May 01, 2005

In Praise of Zero Grazing

Bloggeth Stuart Rennie:
The Terri Schiavo case painfully demonstrated how bioethics has become a flashpoint for culture wars between conservatives and liberals. But more excruciating still is how these culture wars are increasingly being exported abroad. As Helen Epstein describes in “God and the Fight Against AIDS" in last week’s New York Review of Books , unseemly conflicts between secular and evangelical Christian AIDS organizations over US government contracts to tackle HIV prevention in the developing world threaten to fuel the pandemic.

As Epstein observes, up to 2000, evangelical Christian groups went out of their way to stigmatize persons living with HIV/AIDS. After a fellow evangelical took office in the White House, however, religious groups began to see spiritual prospects (and large sums of money) in HIV/AIDS patients where they once saw only the workings of Satan. As Franklin Graham (son of Billy) put it, “AIDS has created an evangelical opportunity for the body of Christ unlike any in history.”

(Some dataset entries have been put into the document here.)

(* ===== verification/Conv.v ===== *)
(** * The converter: commands on the image and the variables

    A translation of the methods of [earthfile2llb/converter.go] that set up a target:
    what is allowed when, the configuration of the image, the environment and the
    variables, imports, caches, hosts and projects.

    In versions without shell-out-anywhere the value of an argument may be the output of
    a command, [process_expression]; it is read from the state at the call, and its
    command numbers are not counted. *)

From stdpp Require Import gmap.
From S2P Require Import Prelude GoStrings Token GoText Reference Imports KeyValue Scope Collection BuildArgs FlagUtil.
From S2P Require Import Features Platform States RunMount RunShell Llb LocalState WaitBlock Effects ConvState.

#[local] Open Scope eff_scope.

Inductive cmdType : Type :=
  | argCmd | buildCmd | cmdCmd | copyCmd | enterScopeDoCmd | entrypointCmd | envCmd | exposeCmd | fromCmd
  | fromDockerfileCmd | gitCloneCmd | healthcheckCmd | importCmd | labelCmd | loadCmd | locallyCmd | runCmd
  | saveArtifactCmd | saveImageCmd | userCmd | volumeCmd | workdirCmd | cacheCmd | hostCmd | projectCmd | setCmd
  | letCmd.

#[export] Instance cmdType_eq_dec : EqDecision cmdType.
Proof. solve_decision. Defined.

(** ** What is allowed *)

Definition errProject : string := "--use-project-secrets must be enabled in order to use PROJECT".
Definition errInteractiveLast : string :=
  "if present, a single --interactive command must be the last command in a target".
Definition errRequiresFrom : string :=
  hint_wrap "requires a FROM, FROM DOCKERFILE, or LOCALLY"
    ("This command needs to run in a shell. " +:+
     "You should be able to solve this by adding 'FROM <image>' on the line before this one.").
Definition errLetSet : string := "--arg-scope-and-set must be enabled in order to use LET and SET".

Definition checkAllowed (command : cmdType) : cop unit := fun c =>
  if bool_decide (command = projectCmd) && negb (has "use-project-secrets" (ftrs c)) then efail errProject c
  else if RanInteractive (final c) && bool_decide (command <> saveImageCmd) && bool_decide (command <> saveArtifactCmd) then
    efail errInteractiveLast c
  else if negb (RanFromLike (final c)) then
    match command with
    | fromCmd | fromDockerfileCmd | locallyCmd | buildCmd | argCmd | letCmd | setCmd | importCmd | projectCmd => eret tt c
    | _ => efail errRequiresFrom c
    end
  else
    match command with
    | setCmd | letCmd => if has "arg-scope-and-set" (ftrs c) then eret tt c else efail errLetSet c
    | _ => eret tt c
    end.

Definition nonSaveCommand : cop unit := fun c =>
  if ranSave c then on_final (set_HasDangling true) c else eret tt c.

(** ** Numbers of commands *)

Definition newCmdID : cop nat := n <- read nextCmdID;; modify (set_nextCmdID (S n));;; eret n.

Section Vertex.
Context `{RangeOrder}.

(** The overriding variables are looked up, which fills the memo of the collection. *)
Definition read_overriding (v : Collection) : Collection * res unit :=
  match frame v with
  | None => (v, Err empty_stack)
  | Some f => match Sorted (overriding f) [] with
              | [] => (v, Ok tt)
              | _ => let '(v, r) := effective v in (v, rbind r (fun _ => Ok tt))
              end
  end.

(** [newVertexMeta] and [newLogbusCommand], without what they print: the identifier of the command. *)
Definition newLogbusCommand : cop string :=
  n <- newCmdID;; s <- read final;; eret (sts_ID s +:+ "/" +:+ fmt_d n).

Definition newVertexMeta : cop string := on_coll read_overriding;;; newLogbusCommand.

End Vertex.

(** ** The image *)

Definition on_image (f : Image -> Image) : cop unit := on_final (fun s => set_MainImage (f (MainImage s)) s).
Definition on_state (f : State -> State) : cop unit := on_final (fun s => set_MainState (f (MainState s)) s).

Definition set_User (x : string) (i : Image) : Image :=
  mkImage (img_Architecture i) (img_OS i) x (img_Env i) (img_Entrypoint i) (img_Cmd i) (WorkingDir i) (StopSignal i)
    (ExposedPorts i) (Volumes i) (Labels i) (img_Healthcheck i).
Definition set_Env (x : list string) (i : Image) : Image :=
  mkImage (img_Architecture i) (img_OS i) (img_User i) x (img_Entrypoint i) (img_Cmd i) (WorkingDir i) (StopSignal i)
    (ExposedPorts i) (Volumes i) (Labels i) (img_Healthcheck i).
Definition set_Entrypoint (x : list string) (i : Image) : Image :=
  mkImage (img_Architecture i) (img_OS i) (img_User i) (img_Env i) x (img_Cmd i) (WorkingDir i) (StopSignal i)
    (ExposedPorts i) (Volumes i) (Labels i) (img_Healthcheck i).
Definition set_Cmd (x : list string) (i : Image) : Image :=
  mkImage (img_Architecture i) (img_OS i) (img_User i) (img_Env i) (img_Entrypoint i) x (WorkingDir i) (StopSignal i)
    (ExposedPorts i) (Volumes i) (Labels i) (img_Healthcheck i).
Definition set_WorkingDir (x : string) (i : Image) : Image :=
  mkImage (img_Architecture i) (img_OS i) (img_User i) (img_Env i) (img_Entrypoint i) (img_Cmd i) x (StopSignal i)
    (ExposedPorts i) (Volumes i) (Labels i) (img_Healthcheck i).
Definition set_ExposedPorts (x : gset string) (i : Image) : Image :=
  mkImage (img_Architecture i) (img_OS i) (img_User i) (img_Env i) (img_Entrypoint i) (img_Cmd i) (WorkingDir i) (StopSignal i)
    x (Volumes i) (Labels i) (img_Healthcheck i).
Definition set_Volumes (x : gset string) (i : Image) : Image :=
  mkImage (img_Architecture i) (img_OS i) (img_User i) (img_Env i) (img_Entrypoint i) (img_Cmd i) (WorkingDir i) (StopSignal i)
    (ExposedPorts i) x (Labels i) (img_Healthcheck i).
Definition set_Labels (x : gmap string string) (i : Image) : Image :=
  mkImage (img_Architecture i) (img_OS i) (img_User i) (img_Env i) (img_Entrypoint i) (img_Cmd i) (WorkingDir i) (StopSignal i)
    (ExposedPorts i) (Volumes i) x (img_Healthcheck i).
Definition set_Healthcheck (x : option HealthConfig) (i : Image) : Image :=
  mkImage (img_Architecture i) (img_OS i) (img_User i) (img_Env i) (img_Entrypoint i) (img_Cmd i) (WorkingDir i) (StopSignal i)
    (ExposedPorts i) (Volumes i) (Labels i) x.

Definition User (user : string) : cop unit :=
  checkAllowed userCmd;;; nonSaveCommand;;; on_state (SUser user);;; on_image (set_User user).

Definition Cmd (cmdArgs : list string) (isWithShell : bool) : cop unit :=
  checkAllowed cmdCmd;;; nonSaveCommand;;; on_image (set_Cmd (withShell cmdArgs isWithShell));;; modify (set_cmdSet true).

Definition Entrypoint (entrypointArgs : list string) (isWithShell : bool) : cop unit :=
  checkAllowed entrypointCmd;;; nonSaveCommand;;;
  on_image (set_Entrypoint (withShell entrypointArgs isWithShell));;;
  set <- read cmdSet;;
  if (set : bool) then eret tt else on_image (set_Cmd []).

Definition Expose (ports : list string) : cop unit :=
  checkAllowed exposeCmd;;; nonSaveCommand;;;
  on_image (fun i => set_ExposedPorts (list_to_set ports ∪ ExposedPorts i) i).

Definition Volume (volumes : list string) : cop unit :=
  checkAllowed volumeCmd;;; nonSaveCommand;;; on_image (fun i => set_Volumes (list_to_set volumes ∪ Volumes i) i).

Definition Label (labels : gmap string string) : cop unit :=
  checkAllowed labelCmd;;; nonSaveCommand;;; on_image (fun i => set_Labels (labels ∪ Labels i) i).

Definition Healthcheck (isNone : bool) (cmdArgs : list string) (interval timeout startPeriod retries startInterval : Z) : cop unit :=
  checkAllowed healthcheckCmd;;; nonSaveCommand;;;
  on_image (set_Healthcheck (Some
    (if isNone then mkHealth ["NONE"] 0 0 0 0 0
     else mkHealth ["CMD-SHELL"; Join cmdArgs " "] interval timeout startPeriod retries startInterval))).

Definition Host (hostname ip : string) : cop unit :=
  checkAllowed hostCmd;;; nonSaveCommand;;; on_state (SHost hostname ip).

(** ** Environment and variables *)

Definition Env (envKey envValue : string) : cop unit :=
  checkAllowed envCmd;;; nonSaveCommand;;;
  on_coll' (DeclareEnv envKey envValue);;;
  on_state (SEnv envKey envValue);;;
  on_image (fun i => set_Env (AddEnv (img_Env i) envKey envValue) i).

Definition SetArg (argKey argValue : string) : cop unit :=
  checkAllowed argCmd;;; nonSaveCommand;;; on_coll (Collection.SetArg argKey argValue).

Definition UnsetArg (argKey : string) : cop unit :=
  checkAllowed argCmd;;; nonSaveCommand;;; on_coll (Collection.UnsetArg argKey).

(** The import tracker of the top frame, changed in place. *)
Definition on_imports {A} (f : ImportTracker -> ImportTracker * res A) (v : Collection) : Collection * res A :=
  match frame v with
  | None => (v, Err empty_stack)
  | Some fr =>
      let '(ir, r) := f (imports fr) in
      (set_frame (mkFrame (absRef fr) ir (overriding fr) (args fr) (globals fr) (vars fr) (frameName fr)) v, r)
  end.

Definition Import (HOME importStr as_ : string) (isGlobal currentlyPrivileged allowPrivilegedFlag : bool) : cop unit :=
  checkAllowed importCmd;;;
  on_coll (on_imports (Imports.Add HOME importStr as_ isGlobal currentlyPrivileged allowPrivilegedFlag)).

Definition Project (org project : string) : cop unit :=
  checkAllowed projectCmd;;; nonSaveCommand;;;
  on_coll' (SetOrg org);;; on_coll' (SetProject project);;;
  on_world (fun w => set_w_projects (w_projects w ++ [(org, project)]) w).

Definition ExitScope : cop unit := on_coll ExitFrame.

Section Conv.
Context `{RangeOrder} `{Unicode}.
Variable digest : string -> string.
Variable process_expression : Conv -> string -> string -> res string.

(** The callback for values that are commands. *)
Definition pncvf : cop pncv :=
  read (fun c => if has "shell-out-anywhere" (ftrs c) then None else Some (process_expression c)).

Definition add_input (key value defaultValue : string) : cop unit :=
  base <- read (fun c => IsStackAtBase (varCollection c));;
  if (base : bool) then on_final (AddBuildArgInput_ (mkBuildArgInput key value defaultValue)) else eret tt.

Definition Arg (argKey defaultArgValue : string) (opts : ArgOpts) : cop unit :=
  checkAllowed argCmd;;; nonSaveCommand;;;
  f <- pncvf;;
  r <- on_coll (DeclareVar argKey (mkPrefs f defaultArgValue (arg_Global opts) true));;
  let '(effective, effectiveDefault) := r in
  guard (arg_Required opts && String.eqb effective "") ("value not supplied for required ARG: " +:+ argKey);;;
  guard (negb (String.eqb defaultArgValue "") && IsBuiltIn argKey)
    ("arg default value supplied for built-in ARG: " +:+ argKey);;;
  add_input argKey effective effectiveDefault.

Definition Let (key value : string) : cop unit :=
  checkAllowed letCmd;;; nonSaveCommand;;;
  guard (IsBuiltIn key) ("LET cannot override built-in variable " +:+ Quote key);;;
  r <- on_coll (DeclareVar key (mkPrefs None value false false));;
  let '(effective, effectiveDefault) := r in
  add_input key effective effectiveDefault.

Definition UpdateArg (argKey argValue : string) : cop unit :=
  checkAllowed setCmd;;; nonSaveCommand;;;
  f <- pncvf;;
  on_coll (UpdateVar argKey argValue f).

(** ** Directories *)

Definition Workdir (workdirPath : string) : cop unit :=
  checkAllowed workdirCmd;;; nonSaveCommand;;;
  on_state (SDir workdirPath);;;
  s <- read final;;
  let workdirAbs := if IsAbs workdirPath then workdirPath
                    else path_Join ["/"; WorkingDir (MainImage s); workdirPath] in
  on_image (set_WorkingDir workdirAbs);;;
  if String.eqb workdirAbs "/" then eret tt
  else
    let user := img_User (MainImage s) in
    newVertexMeta;;;
    on_state (SFile [FMkdir workdirAbs 493 (if String.eqb user "" then None else Some user)]).

(** ** Caches *)

Definition Cache (mountTarget sharing mode ID : string) (persist : bool) : cop unit :=
  checkAllowed cacheCmd;;; nonSaveCommand;;;
  c <- read (fun c => c);;
  let cacheID := path_Join ["/run/cache"; cacheKey digest (target c); Clean mountTarget] in
  let cacheID := if has "global-cache" (ftrs c) && negb (String.eqb ID "") then ID else cacheID in
  match (if String.eqb sharing "" then Some CacheMountLocked else parse_sharing sharing) with
  | None => efail ("invalid cache sharing mode " +:+ Quote sharing)
  | Some shareMode =>
      match persistentCacheDirs c !! mountTarget with
      | Some _ => eret tt
      | None =>
          mountMode <- (if String.eqb mode "" then eret 420%Z
                        else match ParseMode mode with
                             | Ok m => eret m
                             | _ => efail ("failed to parse mount mode " +:+ mode)
                             end);;
          guard (negb (has "cache-persist-option" (ftrs c)) && persist)
            "the --persist flag is only available when VERSION --cache-persist-option is enabled";;;
          let persisted := if has "cache-persist-option" (ftrs c) then persist else true in
          modify (fun c => set_persistentCacheDirs
            (<[mountTarget := mkCacheMount
                 (XMount mountTarget (SFile [FMkdir "/cache" mountMode None] SScratch)
                    [AsPersistentCacheDir cacheID shareMode; SourcePath "/cache"]) persisted]> (persistentCacheDirs c)) c)
      end
  end.

End Conv.

(** The order in which the caches are visited. *)
Class CacheOrder : Type := cache_range : gmap string CacheMount -> list (string * CacheMount).
Class CacheOrderLaws `{CacheOrder} : Prop := cache_range_permutation m : cache_range m ≡ₚ map_to_list m.

Section Persist.
Context `{Platforms} `{CacheOrder}.

Definition persist_step (c : Conv) (dest : State) (kv : string * CacheMount) : State :=
  let '(dir, m) := kv in
  if Persisted m then CopyWithRunOptions dest dir dir (platr c) [cm_RunOption m] else dest.

Definition persistCache (srcState : State) (c : Conv) : State :=
  fold_left (persist_step c) (cache_range (persistentCacheDirs c)) srcState.

(** ** Platforms *)

Definition checkOldPlatformIncompatibility (platform : Plat.Platform) : cop unit := fun c =>
  if has "new-platform" (ftrs c) then eret tt c
  else if bool_decide (Plat.defaultPlatform (platr c) = Plat.DefaultPlatform) || bool_decide (platform = Plat.DefaultPlatform)
  then eret tt c
  else if Plat.PlatformEquals (platr c) (Plat.defaultPlatform (platr c)) platform then eret tt c
  else efail ("platform contradiction: " +:+ dquote +:+ Plat.Platform_String platform +:+ dquote +:+ " vs " +:+ dquote +:+
              Plat.Platform_String (Plat.defaultPlatform (platr c)) +:+ dquote) c.

(** [SetPlatformArgs] of the resolver's platform. *)
Definition set_platform_args (r : Plat.Resolver) : Collection -> Collection :=
  let platform := Plat.Materialize r (Plat.currentPlatform r) in
  let spec := Plat.ToLLBPlatform r platform in
  SetPlatform (Plat.Platform_String platform) (OS spec) (Architecture spec) (Variant spec).

Definition setPlatform (platform : Plat.Platform) : cop Plat.Platform :=
  r <- read platr;;
  let '(r, newPlatform) := Plat.UpdatePlatform platform r in
  modify (set_platr r);;; on_coll' (set_platform_args r);;; eret newPlatform.

Definition rootOwn : string := "root:root".

Definition copyOwner (keepOwn : bool) (chown : string) (c : Conv) : string :=
  let own := img_User (MainImage (final c)) in
  let own := if String.eqb own "" then rootOwn else own in
  let own := if keepOwn then "" else own in
  if String.eqb chown "" then own else chown.

End Persist.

Speaking of which: $1 billion of the $15 billion to be devoted to AIDS treatment and care in developing countries by the US government is earmarked for HIV prevention through abstinence-only-until-marriage programs. Sensitive to the accusation that such programs are based on religious moralizing rather than scientifically proven effectiveness, evangelical groups typically cite the case of Uganda, where a dramatic drop in HIV prevalence rates during the 1990’s is claimed to have been due to abstinence policies and programs. If nothing else, these claims are music to the ears of the First Lady of Uganda, Janet Museveni, herself an evangelical Christian. However, almost on a monthly basis, hefty reports emerge that claim abstinence was not the cause of the decline in HIV prevalence in Uganda, and that current abstinence-only HIV prevention programs in Uganda or elsewhere will be a public health disaster. Last month, it was Human Rights Watch’s turn.

Epstein has an interesting take on the debate. In her view, what drove the decline of HIV in Uganda in the 1990’s was not abstinence or the increased use of condoms, but the then-established HIV prevention policy of ‘Zero Grazing.’ Many persons in Uganda, especially in rural areas, practice polygamy. Men may have many wives as they can economically support. The basic message of Zero Grazing was: those in polygamous relationships should be faithful to their (many) lifelong partners, and not engage in casual sex. If all men sleep only with their different wives, and the women only sleep with their husbands, HIV would not spread. This policy did not involve the promotion of abstinence or condom use: it promoted faithfulness, albeit faithfulness within a network of polygamous relationships. And according to Epstein, it was a culturally responsive policy seemed to work in 1990’s Uganda.

What are the chances of reviving ‘zero grazing’? Not great: certainly the present US administration would be loath to support any policy premised on an acceptance of polygamy. And as Epstein notes, while abstinence and condom programs are supported by multimillion dollar bureaucracies, zero grazing has no backers. So the ignorant armies will continue to clash at night for the foreseeable future.